╭─ Exercise input

Lemma make_too_big root n recursive old :
  0 < recursive < 512 -> recursive < 32 \/ 256 <= recursive -> is_usize (n * 4096) -> LOWER_END < n * 4096 ->
  make root (mkBlock 0 n) recursive old = (old, Err NoPage).
Proof.
  intros H1 H2 Hu Hbig. unfold make. change PAGE_TABLE_ENTRY_COUNT with 512.
  rewrite (proj2 (Z.eqb_neq _ _)), (proj2 (Z.leb_gt _ _)) by lia. cbn [orb].
  replace ((user_root_level_entries.1 <=? recursive) && (recursive <? user_root_level_entries.2))
    with false by (symmetry; apply andb_false_iff; change user_root_level_entries with (32, 256);
      cbn [fst snd]; rewrite Z.leb_gt, Z.ltb_ge; lia).
  unfold Block.size, Block.count. cbn [b_start b_end SIZE_OF FrageMem].
  rewrite usize_sub_ok by (unfold is_usize in *; lia). rewrite Z.sub_0_r. change L0_SIZE with 4096.
  rewrite usize_mul_ok by done. rewrite bindM_lift. cbv zeta.
  change (Z.shiftl 1 30) with (2 ^ 30). change (512 / 2) with 256.
  pose proof (div_ceil_spec (n * 4096) (2 ^ 30) ltac:(lia)).
  pose proof (div_ceil_spec (div_ceil (n * 4096) (2 ^ 30)) 512 ltac:(lia)).
  by rewrite (proj2 (Z.ltb_lt _ _)) by lia.
Qed.

(** Page tables in which the window can be built: the root table [old_root] at [root]
    has a recursive entry outside the window and before the last one, the root entries of the window are
    empty, and the frames of the allocator exist. *)
Record window_ready (root recursive : Z) (k : nat) (old : Kmem) (old_root guards : list Z) : Prop := {
  wr_last : recursive <> 511;
  wr_outside : recursive < 256 \/ 256 + Z.of_nat k <= recursive;
  wr_root : memory old !! root = Some old_root;
  wr_length : length old_root = 512%nat;
  wr_back : exists back, old_root !! Z.to_nat recursive = Some back /\ target back = Some root;
  wr_empty : forall j, (256 <= j < 256 + k)%nat -> old_root !! j = Some 0;
  wr_owned : owned (frames old) guards;
  wr_held : root ∈ guards;
  wr_memory : forall i, 0 <= i < Z.of_nat (length (frame_info (frames old))) ->
    is_Some (memory old !! (i * L0_SIZE));
}.

(** What is the same after building [ns] tables of the window: the other entries of the
    root table and all other tables; the new tables are frames nobody used. *)
Definition window_only (root : Z) (old st : Kmem) (old_root guards ns : list Z) : Prop :=
  (exists table, memory st !! root = Some table /\
     forall j, ~ (256 <= j < 256 + length ns)%nat -> table !! j = old_root !! j) /\
  (forall f, f <> root -> f ∉ ns -> memory st !! f = memory old !! f) /\
  NoDup ns /\ Forall (fun m => m ∉ guards) ns /\ owned (frames st) (ns ++ guards).

Lemma built_window_only root old_root old guards st ns tables :
  built root old_root old guards st ns tables -> window_only root old st old_root guards ns.
Proof.
  intros Hb. destruct (bl_root _ _ _ _ _ _ _ Hb) as (table & Ht & Hj). split_and!.
  - exists table. split; [done |]. intros j Hn. by rewrite Hj, decide_False.
  - apply (bl_rest _ _ _ _ _ _ _ Hb).
  - apply (bl_nodup _ _ _ _ _ _ _ Hb).
  - eapply list.Forall_impl; [apply (bl_fresh _ _ _ _ _ _ _ Hb) | simpl; tauto].
  - apply (bl_owned _ _ _ _ _ _ _ Hb).
Qed.

(** The part of [make] after the checks. *)
Lemma make_ready root old_root old guards n recursive :
  let size := n * 4096 in
  let k := Z.to_nat (div_ceil size (2 ^ 39)) in
  0 < size <= LOWER_END -> recursive_ok recursive ->
  window_ready root recursive k old old_root guards ->
  if Z.of_nat k <=? free_count (frames old) then
    exists st p ns, make root (mkBlock 0 n) recursive old = (st, Ok p) /\
      (forall a, 0 <= a < PHYS_END ->
         map_phys p a = if a <? size then Ok (HIGHER_START + a) else Err Overflow) /\
      (forall a, 0 <= a < size ->
         processor_translate (memory st) root (HIGHER_START + a) = Some a) /\
      length ns = k /\ window_only root old st old_root guards ns
  else
    exists st ns, make root (mkBlock 0 n) recursive old = (st, Err NoFrame) /\
      Z.of_nat (length ns) = free_count (frames old) /\ window_only root old st old_root guards ns /\
      Forall (fun m => memory st !! m = Some empty_table) ns.
Proof.
  intros size k Hsize Hrec [_ Hout Hroot Hlen (back & Hback & Htarget) Hfree Hown Hin Hdom].
  set (ec := div_ceil size (2 ^ 30)).
  pose proof (div_ceil_spec size (2 ^ 30) ltac:(lia)) as C1. fold ec in C1.
  pose proof (div_ceil_spec ec 512 ltac:(lia)) as C2.
  assert (Ek : Z.of_nat k = div_ceil ec 512).
  { unfold k. pose proof (div_ceil_spec size (2 ^ 39) ltac:(lia)). 
    pose proof (div_ceil_nonneg size (2 ^ 39) ltac:(lia) ltac:(lia)). lia. }
  assert (Hk : (0 < k <= 256)%nat) by lia.
  rewrite (make_checks root n recursive k ec old Hrec Hsize eq_refl Ek Hk).
  pose proof (fill_entries_spec root recursive old_root back old guards k n ec Hrec Hout ltac:(lia) Hroot
    Hlen Hback Htarget Hin Hdom Hfree ltac:(lia) Hown) as Hf. cbv zeta in Hf.
  destruct (Z.of_nat k <=? free_count (frames old)).
  - destruct Hf as (st & ns & Hns & Hb & E). rewrite (bindM_ok _ _ _ _ _ E).
    rewrite new_impl_spec by lia.
    eexists st, _, ns. split; [done |]. split_and!; try done; [| | by eapply built_window_only].
    + intros a Ha. apply map_phys_spec; lia.
    + intros a Ha. eapply built_translate; [exact Hb | done | lia | |].
      * apply Z.div_lt_upper_bound; lia.
      * apply Z.div_lt_upper_bound; lia.
  - destruct Hf as (st & ns & Hns & Hb & E). exists st, ns. rewrite (bindM_err _ _ _ _ _ E).
    split_and!; [done | done | by eapply built_window_only |].
    apply Forall_lookup. intros i m Hm. by rewrite (bl_tables _ _ _ _ _ _ _ Hb i m Hm).
Qed.

(** C14. Building the window on physical memory that starts at 0.  The arguments are
    checked before anything changes: a recursive entry that is 0 or out of range is
    refused with [InvalidArgument], one in the user's part with [PermissionDenied], and
    more memory than fits into the upper half with [NoPage].  Otherwise, if the page
    tables are ready for the window ([window_ready]: the recursive entry is valid,
    outside the window and not the last one, and the root entries of the window are
    empty), building it succeeds exactly when there are as many free frames as root
    entries are needed.  Then every address of physical memory is mapped to a virtual
    address that the processor translates back to it, and addresses beyond are refused
    with [Overflow].  If the frames run out the answer is [NoFrame], and all free frames
    have become empty tables of the window.  In both cases the other entries of the root
    table and all other tables are unchanged, and the new tables are frames nobody
    used. *)
Theorem phys2virt_make_correct root old_root old guards n recursive :
  let size := n * 4096 in
  let k := Z.to_nat (div_ceil size (2 ^ 39)) in
  0 < size -> is_usize size -> 0 <= recursive ->
  if (recursive =? 0) || (512 <=? recursive) then
    make root (mkBlock 0 n) recursive old = (old, Err InvalidArgument)
  else if (32 <=? recursive) && (recursive <? 256) then
    make root (mkBlock 0 n) recursive old = (old, Err PermissionDenied)
  else if LOWER_END <? size then
    make root (mkBlock 0 n) recursive old = (old, Err NoPage)
  else
    window_ready root recursive k old old_root guards ->
    if Z.of_nat k <=? free_count (frames old) then
      exists st p ns, make root (mkBlock 0 n) recursive old = (st, Ok p) /\
        (forall a, 0 <= a < PHYS_END ->
           map_phys p a = if a <? size then Ok (HIGHER_START + a) else Err Overflow) /\
        (forall a, 0 <= a < size ->
           processor_translate (memory st) root (HIGHER_START + a) = Some a) /\
        length ns = k /\ window_only root old st old_root guards ns
    else
      exists st ns, make root (mkBlock 0 n) recursive old = (st, Err NoFrame) /\
        Z.of_nat (length ns) = free_count (frames old) /\ window_only root old st old_root guards ns /\
        Forall (fun m => memory st !! m = Some empty_table) ns.
Proof.
  intros size k Hpos Hsize Hrec.
  destruct ((recursive =? 0) || (512 <=? recursive)) eqn:E1.
  { unfold make. change PAGE_TABLE_ENTRY_COUNT with 512. by rewrite E1. }
  destruct ((32 <=? recursive) && (recursive <? 256)) eqn:E2.
  { unfold make. change PAGE_TABLE_ENTRY_COUNT with 512. rewrite E1.
    change user_root_level_entries with (32, 256). cbn [fst snd]. by rewrite E2. }
  apply orb_false_iff in E1 as [E0%Z.eqb_neq E1%Z.leb_gt].
  apply andb_false_iff in E2. rewrite Z.leb_gt, Z.ltb_ge in E2.
  destruct (Z.ltb_spec LOWER_END size) as [E3|E3].
  - apply make_too_big; [lia | lia | done | done].
  - intros Hw. apply make_ready; [lia | | done]. pose proof (wr_last _ _ _ _ _ _ Hw). unfold recursive_ok. lia.
Qed.

(** ** Examples *)

(** Some frames of memory, the root table in the second with entry 1 pointing back
    to it. *)
Definition sample_root : list Z := <[1%nat := root_pte 4096]> empty_table.
Definition sample_memory : Kmem :=
  mkKmem FrameAllocator.sample
    (<[4096 := sample_root]> (list_to_map ((fun i => (i * 4096, empty_table)) <$>
       seqZ 0 (Z.of_nat (length (frame_info FrameAllocator.sample)))))).

(** The last entry cannot be used for the recursive mapping: the page of the root
    table is then the last one, and the block of that page is built from the next
    page, which does not exist. *)
Example last_entry_panics : node_page 511 511 = Panic.
Proof. vm_compute. reflexivity. Qed.

(** A recursive entry inside the window passes the checks and the root table is
    then cleared through it. *)
Example clobbered_root :
  let st := mkKmem FrameAllocator.sample
    (<[4096 := <[256%nat := root_pte 4096]> empty_table]> (memory sample_memory)) in
  memory (allocate_root_entry 4096 256 256 st).1 !! 4096 = Some empty_table.
Proof. vm_compute. reflexivity. Qed.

╰─

Action item | Lines holding "zeta": give how many there are in the entries above, and nothing more.

Written response | 2